How to complete this task: Transcribe the entries below exactly as they appear.

Provided information:
○ ○ ○
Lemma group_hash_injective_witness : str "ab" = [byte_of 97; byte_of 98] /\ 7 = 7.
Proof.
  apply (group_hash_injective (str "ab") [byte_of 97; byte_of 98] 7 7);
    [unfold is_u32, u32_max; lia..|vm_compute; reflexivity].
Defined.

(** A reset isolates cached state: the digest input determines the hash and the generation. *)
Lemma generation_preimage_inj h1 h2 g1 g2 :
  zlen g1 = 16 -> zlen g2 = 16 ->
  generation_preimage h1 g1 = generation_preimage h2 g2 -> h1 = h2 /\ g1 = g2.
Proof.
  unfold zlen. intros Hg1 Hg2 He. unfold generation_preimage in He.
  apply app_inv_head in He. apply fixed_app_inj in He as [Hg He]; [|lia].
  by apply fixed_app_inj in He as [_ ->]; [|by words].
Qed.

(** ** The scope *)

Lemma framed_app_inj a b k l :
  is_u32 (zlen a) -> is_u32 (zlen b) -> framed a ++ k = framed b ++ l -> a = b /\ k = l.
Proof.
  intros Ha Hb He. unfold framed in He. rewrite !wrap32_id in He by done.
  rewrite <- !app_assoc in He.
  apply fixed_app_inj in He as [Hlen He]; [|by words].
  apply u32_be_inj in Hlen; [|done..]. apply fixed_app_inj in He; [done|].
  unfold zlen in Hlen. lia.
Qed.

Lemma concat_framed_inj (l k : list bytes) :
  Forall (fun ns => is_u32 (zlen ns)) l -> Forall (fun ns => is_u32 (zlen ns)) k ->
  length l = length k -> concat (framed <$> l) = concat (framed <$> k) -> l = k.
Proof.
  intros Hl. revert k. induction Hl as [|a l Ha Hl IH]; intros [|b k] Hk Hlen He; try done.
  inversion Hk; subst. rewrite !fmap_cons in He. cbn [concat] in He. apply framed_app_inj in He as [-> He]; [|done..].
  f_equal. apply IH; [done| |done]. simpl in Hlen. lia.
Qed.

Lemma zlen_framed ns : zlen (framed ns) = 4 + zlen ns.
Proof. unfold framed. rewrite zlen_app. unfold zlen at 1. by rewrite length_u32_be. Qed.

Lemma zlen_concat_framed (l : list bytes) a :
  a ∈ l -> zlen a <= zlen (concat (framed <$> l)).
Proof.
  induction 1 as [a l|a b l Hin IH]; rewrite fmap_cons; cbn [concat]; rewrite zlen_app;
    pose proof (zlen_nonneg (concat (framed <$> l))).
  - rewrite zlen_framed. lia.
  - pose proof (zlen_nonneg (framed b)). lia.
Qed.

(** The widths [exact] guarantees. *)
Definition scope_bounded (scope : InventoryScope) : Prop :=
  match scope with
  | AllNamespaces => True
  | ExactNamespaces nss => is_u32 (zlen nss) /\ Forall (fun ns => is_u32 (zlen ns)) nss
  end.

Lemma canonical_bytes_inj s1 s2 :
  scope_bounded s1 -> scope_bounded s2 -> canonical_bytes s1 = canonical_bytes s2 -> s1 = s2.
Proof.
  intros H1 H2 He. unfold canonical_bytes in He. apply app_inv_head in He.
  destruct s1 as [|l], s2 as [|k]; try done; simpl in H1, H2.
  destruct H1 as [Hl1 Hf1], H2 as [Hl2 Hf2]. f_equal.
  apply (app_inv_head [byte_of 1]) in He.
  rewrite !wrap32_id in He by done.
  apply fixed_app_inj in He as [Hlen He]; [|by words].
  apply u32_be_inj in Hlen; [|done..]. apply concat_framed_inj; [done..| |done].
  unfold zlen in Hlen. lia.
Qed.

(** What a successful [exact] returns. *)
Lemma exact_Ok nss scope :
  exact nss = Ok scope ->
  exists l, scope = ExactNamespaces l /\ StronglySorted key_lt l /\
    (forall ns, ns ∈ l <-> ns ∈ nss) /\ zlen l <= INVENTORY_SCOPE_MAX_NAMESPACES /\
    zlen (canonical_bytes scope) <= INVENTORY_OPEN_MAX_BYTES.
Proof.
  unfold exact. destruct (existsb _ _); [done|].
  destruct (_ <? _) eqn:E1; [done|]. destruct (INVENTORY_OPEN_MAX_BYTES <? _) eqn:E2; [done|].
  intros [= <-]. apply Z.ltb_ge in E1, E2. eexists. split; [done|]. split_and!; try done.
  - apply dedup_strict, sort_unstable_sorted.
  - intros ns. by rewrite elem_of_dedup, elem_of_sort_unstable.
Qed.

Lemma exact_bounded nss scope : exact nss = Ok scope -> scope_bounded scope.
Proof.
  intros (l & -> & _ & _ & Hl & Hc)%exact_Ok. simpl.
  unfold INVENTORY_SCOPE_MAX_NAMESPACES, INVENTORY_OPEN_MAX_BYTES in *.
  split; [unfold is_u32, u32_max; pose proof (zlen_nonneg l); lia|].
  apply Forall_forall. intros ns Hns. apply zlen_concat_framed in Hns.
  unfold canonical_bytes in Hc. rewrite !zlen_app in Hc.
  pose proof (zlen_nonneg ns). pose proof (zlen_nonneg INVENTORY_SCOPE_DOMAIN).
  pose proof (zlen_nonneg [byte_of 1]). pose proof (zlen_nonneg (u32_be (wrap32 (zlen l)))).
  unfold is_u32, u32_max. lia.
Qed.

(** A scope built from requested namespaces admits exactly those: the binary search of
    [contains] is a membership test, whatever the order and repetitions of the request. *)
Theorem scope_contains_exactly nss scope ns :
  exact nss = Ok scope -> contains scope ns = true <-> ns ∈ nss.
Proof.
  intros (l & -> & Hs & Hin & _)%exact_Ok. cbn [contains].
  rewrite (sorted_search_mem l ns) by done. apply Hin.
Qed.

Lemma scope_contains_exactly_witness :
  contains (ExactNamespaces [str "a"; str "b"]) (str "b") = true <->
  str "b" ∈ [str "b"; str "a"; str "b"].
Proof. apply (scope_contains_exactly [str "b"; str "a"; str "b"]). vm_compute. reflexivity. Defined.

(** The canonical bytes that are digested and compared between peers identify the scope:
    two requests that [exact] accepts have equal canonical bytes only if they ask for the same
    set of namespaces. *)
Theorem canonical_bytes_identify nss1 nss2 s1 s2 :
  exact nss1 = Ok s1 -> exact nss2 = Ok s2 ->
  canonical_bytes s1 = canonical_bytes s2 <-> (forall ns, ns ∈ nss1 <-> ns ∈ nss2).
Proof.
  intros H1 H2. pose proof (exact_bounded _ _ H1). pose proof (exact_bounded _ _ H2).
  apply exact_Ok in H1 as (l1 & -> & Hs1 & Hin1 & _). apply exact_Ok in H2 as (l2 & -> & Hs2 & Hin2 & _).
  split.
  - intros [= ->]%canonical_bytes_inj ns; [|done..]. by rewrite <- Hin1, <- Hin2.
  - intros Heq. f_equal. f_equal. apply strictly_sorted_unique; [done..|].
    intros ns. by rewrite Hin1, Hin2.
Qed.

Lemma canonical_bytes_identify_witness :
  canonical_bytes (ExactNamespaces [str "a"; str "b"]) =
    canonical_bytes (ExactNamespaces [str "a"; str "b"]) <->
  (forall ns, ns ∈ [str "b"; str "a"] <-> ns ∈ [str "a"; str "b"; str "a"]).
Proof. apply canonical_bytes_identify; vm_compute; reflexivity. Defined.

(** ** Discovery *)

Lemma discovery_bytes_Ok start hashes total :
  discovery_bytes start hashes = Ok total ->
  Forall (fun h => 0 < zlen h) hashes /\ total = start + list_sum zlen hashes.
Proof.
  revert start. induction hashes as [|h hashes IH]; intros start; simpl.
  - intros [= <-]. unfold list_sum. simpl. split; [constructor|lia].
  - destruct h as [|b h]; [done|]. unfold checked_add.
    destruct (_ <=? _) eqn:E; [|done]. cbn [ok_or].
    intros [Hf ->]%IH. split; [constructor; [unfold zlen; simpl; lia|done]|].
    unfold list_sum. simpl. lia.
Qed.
○ ○ ○
Answer for the task:
Lemma group_hash_injective_witness : str "ab" = [byte_of 97; byte_of 98] /\ 7 = 7.
Proof.
  apply (group_hash_injective (str "ab") [byte_of 97; byte_of 98] 7 7);
    [unfold is_u32, u32_max; lia..|vm_compute; reflexivity].
Defined.

(** A reset isolates cached state: the digest input determines the hash and the generation. *)
Lemma generation_preimage_inj h1 h2 g1 g2 :
  zlen g1 = 16 -> zlen g2 = 16 ->
  generation_preimage h1 g1 = generation_preimage h2 g2 -> h1 = h2 /\ g1 = g2.
Proof.
  unfold zlen. intros Hg1 Hg2 He. unfold generation_preimage in He.
  apply app_inv_head in He. apply fixed_app_inj in He as [Hg He]; [|lia].
  by apply fixed_app_inj in He as [_ ->]; [|by words].
Qed.

(** ** The scope *)

Lemma framed_app_inj a b k l :
  is_u32 (zlen a) -> is_u32 (zlen b) -> framed a ++ k = framed b ++ l -> a = b /\ k = l.
Proof.
  intros Ha Hb He. unfold framed in He. rewrite !wrap32_id in He by done.
  rewrite <- !app_assoc in He.
  apply fixed_app_inj in He as [Hlen He]; [|by words].
  apply u32_be_inj in Hlen; [|done..]. apply fixed_app_inj in He; [done|].
  unfold zlen in Hlen. lia.
Qed.

Lemma concat_framed_inj (l k : list bytes) :
  Forall (fun ns => is_u32 (zlen ns)) l -> Forall (fun ns => is_u32 (zlen ns)) k ->
  length l = length k -> concat (framed <$> l) = concat (framed <$> k) -> l = k.
Proof.
  intros Hl. revert k. induction Hl as [|a l Ha Hl IH]; intros [|b k] Hk Hlen He; try done.
  inversion Hk; subst. rewrite !fmap_cons in He. cbn [concat] in He. apply framed_app_inj in He as [-> He]; [|done..].
  f_equal. apply IH; [done| |done]. simpl in Hlen. lia.
Qed.

Lemma zlen_framed ns : zlen (framed ns) = 4 + zlen ns.
Proof. unfold framed. rewrite zlen_app. unfold zlen at 1. by rewrite length_u32_be. Qed.

Lemma zlen_concat_framed (l : list bytes) a :
  a ∈ l -> zlen a <= zlen (concat (framed <$> l)).
Proof.
  induction 1 as [a l|a b l Hin IH]; rewrite fmap_cons; cbn [concat]; rewrite zlen_app;
    pose proof (zlen_nonneg (concat (framed <$> l))).
  - rewrite zlen_framed. lia.
  - pose proof (zlen_nonneg (framed b)). lia.
Qed.

(** The widths [exact] guarantees. *)
Definition scope_bounded (scope : InventoryScope) : Prop :=
  match scope with
  | AllNamespaces => True
  | ExactNamespaces nss => is_u32 (zlen nss) /\ Forall (fun ns => is_u32 (zlen ns)) nss
  end.

Lemma canonical_bytes_inj s1 s2 :
  scope_bounded s1 -> scope_bounded s2 -> canonical_bytes s1 = canonical_bytes s2 -> s1 = s2.
Proof.
  intros H1 H2 He. unfold canonical_bytes in He. apply app_inv_head in He.
  destruct s1 as [|l], s2 as [|k]; try done; simpl in H1, H2.
  destruct H1 as [Hl1 Hf1], H2 as [Hl2 Hf2]. f_equal.
  apply (app_inv_head [byte_of 1]) in He.
  rewrite !wrap32_id in He by done.
  apply fixed_app_inj in He as [Hlen He]; [|by words].
  apply u32_be_inj in Hlen; [|done..]. apply concat_framed_inj; [done..| |done].
  unfold zlen in Hlen. lia.
Qed.

(** What a successful [exact] returns. *)
Lemma exact_Ok nss scope :
  exact nss = Ok scope ->
  exists l, scope = ExactNamespaces l /\ StronglySorted key_lt l /\
    (forall ns, ns ∈ l <-> ns ∈ nss) /\ zlen l <= INVENTORY_SCOPE_MAX_NAMESPACES /\
    zlen (canonical_bytes scope) <= INVENTORY_OPEN_MAX_BYTES.
Proof.
  unfold exact. destruct (existsb _ _); [done|].
  destruct (_ <? _) eqn:E1; [done|]. destruct (INVENTORY_OPEN_MAX_BYTES <? _) eqn:E2; [done|].
  intros [= <-]. apply Z.ltb_ge in E1, E2. eexists. split; [done|]. split_and!; try done.
  - apply dedup_strict, sort_unstable_sorted.
  - intros ns. by rewrite elem_of_dedup, elem_of_sort_unstable.
Qed.

Lemma exact_bounded nss scope : exact nss = Ok scope -> scope_bounded scope.
Proof.
  intros (l & -> & _ & _ & Hl & Hc)%exact_Ok. simpl.
  unfold INVENTORY_SCOPE_MAX_NAMESPACES, INVENTORY_OPEN_MAX_BYTES in *.
  split; [unfold is_u32, u32_max; pose proof (zlen_nonneg l); lia|].
  apply Forall_forall. intros ns Hns. apply zlen_concat_framed in Hns.
  unfold canonical_bytes in Hc. rewrite !zlen_app in Hc.
  pose proof (zlen_nonneg ns). pose proof (zlen_nonneg INVENTORY_SCOPE_DOMAIN).
  pose proof (zlen_nonneg [byte_of 1]). pose proof (zlen_nonneg (u32_be (wrap32 (zlen l)))).
  unfold is_u32, u32_max. lia.
Qed.

(** A scope built from requested namespaces admits exactly those: the binary search of
    [contains] is a membership test, whatever the order and repetitions of the request. *)
Theorem scope_contains_exactly nss scope ns :
  exact nss = Ok scope -> contains scope ns = true <-> ns ∈ nss.
Proof.
  intros (l & -> & Hs & Hin & _)%exact_Ok. cbn [contains].
  rewrite (sorted_search_mem l ns) by done. apply Hin.
Qed.

Lemma scope_contains_exactly_witness :
  contains (ExactNamespaces [str "a"; str "b"]) (str "b") = true <->
  str "b" ∈ [str "b"; str "a"; str "b"].
Proof. apply (scope_contains_exactly [str "b"; str "a"; str "b"]). vm_compute. reflexivity. Defined.

(** The canonical bytes that are digested and compared between peers identify the scope:
    two requests that [exact] accepts have equal canonical bytes only if they ask for the same
    set of namespaces. *)
Theorem canonical_bytes_identify nss1 nss2 s1 s2 :
  exact nss1 = Ok s1 -> exact nss2 = Ok s2 ->
  canonical_bytes s1 = canonical_bytes s2 <-> (forall ns, ns ∈ nss1 <-> ns ∈ nss2).
Proof.
  intros H1 H2. pose proof (exact_bounded _ _ H1). pose proof (exact_bounded _ _ H2).
  apply exact_Ok in H1 as (l1 & -> & Hs1 & Hin1 & _). apply exact_Ok in H2 as (l2 & -> & Hs2 & Hin2 & _).
  split.
  - intros [= ->]%canonical_bytes_inj ns; [|done..]. by rewrite <- Hin1, <- Hin2.
  - intros Heq. f_equal. f_equal. apply strictly_sorted_unique; [done..|].
    intros ns. by rewrite Hin1, Hin2.
Qed.

Lemma canonical_bytes_identify_witness :
  canonical_bytes (ExactNamespaces [str "a"; str "b"]) =
    canonical_bytes (ExactNamespaces [str "a"; str "b"]) <->
  (forall ns, ns ∈ [str "b"; str "a"] <-> ns ∈ [str "a"; str "b"; str "a"]).
Proof. apply canonical_bytes_identify; vm_compute; reflexivity. Defined.

(** ** Discovery *)

Lemma discovery_bytes_Ok start hashes total :
  discovery_bytes start hashes = Ok total ->
  Forall (fun h => 0 < zlen h) hashes /\ total = start + list_sum zlen hashes.
Proof.
  revert start. induction hashes as [|h hashes IH]; intros start; simpl.
  - intros [= <-]. unfold list_sum. simpl. split; [constructor|lia].
  - destruct h as [|b h]; [done|]. unfold checked_add.
    destruct (_ <=? _) eqn:E; [|done]. cbn [ok_or].
    intros [Hf ->]%IH. split; [constructor; [unfold zlen; simpl; lia|done]|].
    unfold list_sum. simpl. lia.
Qed.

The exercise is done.